EXERCISE INSTRUCTIONS |
The reply should consist of the entire listing, word for word.
BEGIN TASK MATERIAL
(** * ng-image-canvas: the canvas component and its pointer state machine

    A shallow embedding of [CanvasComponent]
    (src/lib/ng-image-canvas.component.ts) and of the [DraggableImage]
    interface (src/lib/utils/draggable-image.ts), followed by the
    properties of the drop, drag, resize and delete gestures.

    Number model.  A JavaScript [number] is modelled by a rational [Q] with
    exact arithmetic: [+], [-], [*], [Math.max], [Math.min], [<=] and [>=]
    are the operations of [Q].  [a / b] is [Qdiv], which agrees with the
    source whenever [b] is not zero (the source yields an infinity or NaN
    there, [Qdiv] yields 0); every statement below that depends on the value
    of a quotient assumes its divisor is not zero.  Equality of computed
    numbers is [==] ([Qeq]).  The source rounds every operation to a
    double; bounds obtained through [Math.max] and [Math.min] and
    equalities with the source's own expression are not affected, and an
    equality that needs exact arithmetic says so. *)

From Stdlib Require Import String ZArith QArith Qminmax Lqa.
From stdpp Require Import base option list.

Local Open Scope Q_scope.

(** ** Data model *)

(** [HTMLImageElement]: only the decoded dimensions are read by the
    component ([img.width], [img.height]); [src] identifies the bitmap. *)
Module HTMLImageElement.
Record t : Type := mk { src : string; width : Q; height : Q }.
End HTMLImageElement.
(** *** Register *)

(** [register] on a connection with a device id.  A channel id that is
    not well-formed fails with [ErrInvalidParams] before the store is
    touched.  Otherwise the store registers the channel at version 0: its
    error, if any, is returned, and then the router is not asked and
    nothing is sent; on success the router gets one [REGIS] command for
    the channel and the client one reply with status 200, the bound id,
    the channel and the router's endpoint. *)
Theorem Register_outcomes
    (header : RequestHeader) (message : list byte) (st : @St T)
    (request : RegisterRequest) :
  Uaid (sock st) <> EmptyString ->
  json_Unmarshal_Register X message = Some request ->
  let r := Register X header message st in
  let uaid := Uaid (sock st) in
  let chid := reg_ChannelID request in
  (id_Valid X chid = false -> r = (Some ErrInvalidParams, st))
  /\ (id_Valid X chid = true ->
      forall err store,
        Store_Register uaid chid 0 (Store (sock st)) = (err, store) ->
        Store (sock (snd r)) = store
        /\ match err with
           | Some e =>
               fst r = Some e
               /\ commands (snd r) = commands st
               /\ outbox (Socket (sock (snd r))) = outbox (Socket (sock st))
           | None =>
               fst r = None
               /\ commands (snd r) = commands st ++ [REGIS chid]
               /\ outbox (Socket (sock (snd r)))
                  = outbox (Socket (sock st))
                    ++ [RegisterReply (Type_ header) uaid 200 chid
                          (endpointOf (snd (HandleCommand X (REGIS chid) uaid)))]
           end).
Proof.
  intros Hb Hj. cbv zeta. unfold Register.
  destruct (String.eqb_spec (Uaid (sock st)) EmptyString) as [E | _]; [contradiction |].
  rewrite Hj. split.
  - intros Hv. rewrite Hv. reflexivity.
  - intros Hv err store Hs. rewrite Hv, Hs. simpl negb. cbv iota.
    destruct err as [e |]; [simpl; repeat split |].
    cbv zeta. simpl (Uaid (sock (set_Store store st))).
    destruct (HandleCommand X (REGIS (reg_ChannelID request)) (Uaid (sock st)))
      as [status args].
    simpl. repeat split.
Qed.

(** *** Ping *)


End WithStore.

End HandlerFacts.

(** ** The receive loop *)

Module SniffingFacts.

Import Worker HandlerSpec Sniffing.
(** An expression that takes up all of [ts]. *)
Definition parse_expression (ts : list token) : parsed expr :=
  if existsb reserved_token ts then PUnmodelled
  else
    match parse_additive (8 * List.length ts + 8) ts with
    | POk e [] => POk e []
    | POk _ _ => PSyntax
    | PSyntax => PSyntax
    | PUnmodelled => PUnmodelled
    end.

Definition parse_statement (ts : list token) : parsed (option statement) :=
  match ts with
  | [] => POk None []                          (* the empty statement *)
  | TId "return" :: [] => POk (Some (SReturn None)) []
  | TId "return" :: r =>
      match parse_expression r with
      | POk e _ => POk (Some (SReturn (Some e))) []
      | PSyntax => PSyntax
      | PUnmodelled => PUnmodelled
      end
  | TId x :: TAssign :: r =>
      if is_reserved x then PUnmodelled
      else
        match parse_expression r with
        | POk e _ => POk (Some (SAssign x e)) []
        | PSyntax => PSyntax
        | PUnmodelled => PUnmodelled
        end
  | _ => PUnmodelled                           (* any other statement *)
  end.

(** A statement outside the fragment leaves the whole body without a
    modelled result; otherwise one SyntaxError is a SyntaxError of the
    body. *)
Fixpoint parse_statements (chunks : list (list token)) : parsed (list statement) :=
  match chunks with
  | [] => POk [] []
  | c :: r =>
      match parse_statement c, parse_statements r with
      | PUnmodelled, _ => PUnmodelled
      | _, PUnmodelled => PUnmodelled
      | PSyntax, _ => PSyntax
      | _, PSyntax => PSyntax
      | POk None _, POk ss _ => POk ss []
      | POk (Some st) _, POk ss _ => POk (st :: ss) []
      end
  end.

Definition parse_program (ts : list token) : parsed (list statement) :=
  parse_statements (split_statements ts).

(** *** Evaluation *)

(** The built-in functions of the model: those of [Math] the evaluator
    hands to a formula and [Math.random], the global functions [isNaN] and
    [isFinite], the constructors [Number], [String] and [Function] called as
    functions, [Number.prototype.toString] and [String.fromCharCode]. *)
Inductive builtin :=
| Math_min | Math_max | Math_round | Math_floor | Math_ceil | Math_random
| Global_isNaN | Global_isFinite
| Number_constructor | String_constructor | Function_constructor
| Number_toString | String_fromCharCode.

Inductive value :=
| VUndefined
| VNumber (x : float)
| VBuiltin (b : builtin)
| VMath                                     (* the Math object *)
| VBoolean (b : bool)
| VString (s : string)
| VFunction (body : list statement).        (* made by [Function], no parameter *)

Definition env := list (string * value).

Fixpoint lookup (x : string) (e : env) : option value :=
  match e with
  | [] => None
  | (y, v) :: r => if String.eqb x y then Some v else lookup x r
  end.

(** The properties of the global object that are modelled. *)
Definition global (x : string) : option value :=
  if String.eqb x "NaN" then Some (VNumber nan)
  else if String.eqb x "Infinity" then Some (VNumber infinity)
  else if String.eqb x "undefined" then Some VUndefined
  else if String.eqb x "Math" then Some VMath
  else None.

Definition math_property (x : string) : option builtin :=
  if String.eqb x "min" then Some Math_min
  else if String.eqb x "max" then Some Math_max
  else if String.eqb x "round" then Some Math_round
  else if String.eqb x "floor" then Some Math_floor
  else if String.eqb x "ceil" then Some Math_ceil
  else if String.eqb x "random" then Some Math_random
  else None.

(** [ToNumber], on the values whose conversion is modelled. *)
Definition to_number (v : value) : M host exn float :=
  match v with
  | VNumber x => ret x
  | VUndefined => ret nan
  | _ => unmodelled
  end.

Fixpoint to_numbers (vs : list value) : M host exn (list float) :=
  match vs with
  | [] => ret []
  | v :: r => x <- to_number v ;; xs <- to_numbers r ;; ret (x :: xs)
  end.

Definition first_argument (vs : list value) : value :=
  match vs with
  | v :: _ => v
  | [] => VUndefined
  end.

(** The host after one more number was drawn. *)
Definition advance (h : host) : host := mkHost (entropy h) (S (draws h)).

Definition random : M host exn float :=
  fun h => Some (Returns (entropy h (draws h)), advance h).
END TASK MATERIAL
TASK ANSWER |
(** * ng-image-canvas: the canvas component and its pointer state machine

    A shallow embedding of [CanvasComponent]
    (src/lib/ng-image-canvas.component.ts) and of the [DraggableImage]
    interface (src/lib/utils/draggable-image.ts), followed by the
    properties of the drop, drag, resize and delete gestures.

    Number model.  A JavaScript [number] is modelled by a rational [Q] with
    exact arithmetic: [+], [-], [*], [Math.max], [Math.min], [<=] and [>=]
    are the operations of [Q].  [a / b] is [Qdiv], which agrees with the
    source whenever [b] is not zero (the source yields an infinity or NaN
    there, [Qdiv] yields 0); every statement below that depends on the value
    of a quotient assumes its divisor is not zero.  Equality of computed
    numbers is [==] ([Qeq]).  The source rounds every operation to a
    double; bounds obtained through [Math.max] and [Math.min] and
    equalities with the source's own expression are not affected, and an
    equality that needs exact arithmetic says so. *)

From Stdlib Require Import String ZArith QArith Qminmax Lqa.
From stdpp Require Import base option list.

Local Open Scope Q_scope.

(** ** Data model *)

(** [HTMLImageElement]: only the decoded dimensions are read by the
    component ([img.width], [img.height]); [src] identifies the bitmap. *)
Module HTMLImageElement.
Record t : Type := mk { src : string; width : Q; height : Q }.
End HTMLImageElement.
(** *** Register *)

(** [register] on a connection with a device id.  A channel id that is
    not well-formed fails with [ErrInvalidParams] before the store is
    touched.  Otherwise the store registers the channel at version 0: its
    error, if any, is returned, and then the router is not asked and
    nothing is sent; on success the router gets one [REGIS] command for
    the channel and the client one reply with status 200, the bound id,
    the channel and the router's endpoint. *)
Theorem Register_outcomes
    (header : RequestHeader) (message : list byte) (st : @St T)
    (request : RegisterRequest) :
  Uaid (sock st) <> EmptyString ->
  json_Unmarshal_Register X message = Some request ->
  let r := Register X header message st in
  let uaid := Uaid (sock st) in
  let chid := reg_ChannelID request in
  (id_Valid X chid = false -> r = (Some ErrInvalidParams, st))
  /\ (id_Valid X chid = true ->
      forall err store,
        Store_Register uaid chid 0 (Store (sock st)) = (err, store) ->
        Store (sock (snd r)) = store
        /\ match err with
           | Some e =>
               fst r = Some e
               /\ commands (snd r) = commands st
               /\ outbox (Socket (sock (snd r))) = outbox (Socket (sock st))
           | None =>
               fst r = None
               /\ commands (snd r) = commands st ++ [REGIS chid]
               /\ outbox (Socket (sock (snd r)))
                  = outbox (Socket (sock st))
                    ++ [RegisterReply (Type_ header) uaid 200 chid
                          (endpointOf (snd (HandleCommand X (REGIS chid) uaid)))]
           end).
Proof.
  intros Hb Hj. cbv zeta. unfold Register.
  destruct (String.eqb_spec (Uaid (sock st)) EmptyString) as [E | _]; [contradiction |].
  rewrite Hj. split.
  - intros Hv. rewrite Hv. reflexivity.
  - intros Hv err store Hs. rewrite Hv, Hs. simpl negb. cbv iota.
    destruct err as [e |]; [simpl; repeat split |].
    cbv zeta. simpl (Uaid (sock (set_Store store st))).
    destruct (HandleCommand X (REGIS (reg_ChannelID request)) (Uaid (sock st)))
      as [status args].
    simpl. repeat split.
Qed.

(** *** Ping *)


End WithStore.

End HandlerFacts.

(** ** The receive loop *)

Module SniffingFacts.

Import Worker HandlerSpec Sniffing.
(** An expression that takes up all of [ts]. *)
Definition parse_expression (ts : list token) : parsed expr :=
  if existsb reserved_token ts then PUnmodelled
  else
    match parse_additive (8 * List.length ts + 8) ts with
    | POk e [] => POk e []
    | POk _ _ => PSyntax
    | PSyntax => PSyntax
    | PUnmodelled => PUnmodelled
    end.

Definition parse_statement (ts : list token) : parsed (option statement) :=
  match ts with
  | [] => POk None []                          (* the empty statement *)
  | TId "return" :: [] => POk (Some (SReturn None)) []
  | TId "return" :: r =>
      match parse_expression r with
      | POk e _ => POk (Some (SReturn (Some e))) []
      | PSyntax => PSyntax
      | PUnmodelled => PUnmodelled
      end
  | TId x :: TAssign :: r =>
      if is_reserved x then PUnmodelled
      else
        match parse_expression r with
        | POk e _ => POk (Some (SAssign x e)) []
        | PSyntax => PSyntax
        | PUnmodelled => PUnmodelled
        end
  | _ => PUnmodelled                           (* any other statement *)
  end.

(** A statement outside the fragment leaves the whole body without a
    modelled result; otherwise one SyntaxError is a SyntaxError of the
    body. *)
Fixpoint parse_statements (chunks : list (list token)) : parsed (list statement) :=
  match chunks with
  | [] => POk [] []
  | c :: r =>
      match parse_statement c, parse_statements r with
      | PUnmodelled, _ => PUnmodelled
      | _, PUnmodelled => PUnmodelled
      | PSyntax, _ => PSyntax
      | _, PSyntax => PSyntax
      | POk None _, POk ss _ => POk ss []
      | POk (Some st) _, POk ss _ => POk (st :: ss) []
      end
  end.

Definition parse_program (ts : list token) : parsed (list statement) :=
  parse_statements (split_statements ts).

(** *** Evaluation *)

(** The built-in functions of the model: those of [Math] the evaluator
    hands to a formula and [Math.random], the global functions [isNaN] and
    [isFinite], the constructors [Number], [String] and [Function] called as
    functions, [Number.prototype.toString] and [String.fromCharCode]. *)
Inductive builtin :=
| Math_min | Math_max | Math_round | Math_floor | Math_ceil | Math_random
| Global_isNaN | Global_isFinite
| Number_constructor | String_constructor | Function_constructor
| Number_toString | String_fromCharCode.

Inductive value :=
| VUndefined
| VNumber (x : float)
| VBuiltin (b : builtin)
| VMath                                     (* the Math object *)
| VBoolean (b : bool)
| VString (s : string)
| VFunction (body : list statement).        (* made by [Function], no parameter *)

Definition env := list (string * value).

Fixpoint lookup (x : string) (e : env) : option value :=
  match e with
  | [] => None
  | (y, v) :: r => if String.eqb x y then Some v else lookup x r
  end.

(** The properties of the global object that are modelled. *)
Definition global (x : string) : option value :=
  if String.eqb x "NaN" then Some (VNumber nan)
  else if String.eqb x "Infinity" then Some (VNumber infinity)
  else if String.eqb x "undefined" then Some VUndefined
  else if String.eqb x "Math" then Some VMath
  else None.

Definition math_property (x : string) : option builtin :=
  if String.eqb x "min" then Some Math_min
  else if String.eqb x "max" then Some Math_max
  else if String.eqb x "round" then Some Math_round
  else if String.eqb x "floor" then Some Math_floor
  else if String.eqb x "ceil" then Some Math_ceil
  else if String.eqb x "random" then Some Math_random
  else None.

(** [ToNumber], on the values whose conversion is modelled. *)
Definition to_number (v : value) : M host exn float :=
  match v with
  | VNumber x => ret x
  | VUndefined => ret nan
  | _ => unmodelled
  end.

Fixpoint to_numbers (vs : list value) : M host exn (list float) :=
  match vs with
  | [] => ret []
  | v :: r => x <- to_number v ;; xs <- to_numbers r ;; ret (x :: xs)
  end.

Definition first_argument (vs : list value) : value :=
  match vs with
  | v :: _ => v
  | [] => VUndefined
  end.

(** The host after one more number was drawn. *)
Definition advance (h : host) : host := mkHost (entropy h) (S (draws h)).

Definition random : M host exn float :=
  fun h => Some (Returns (entropy h (draws h)), advance h).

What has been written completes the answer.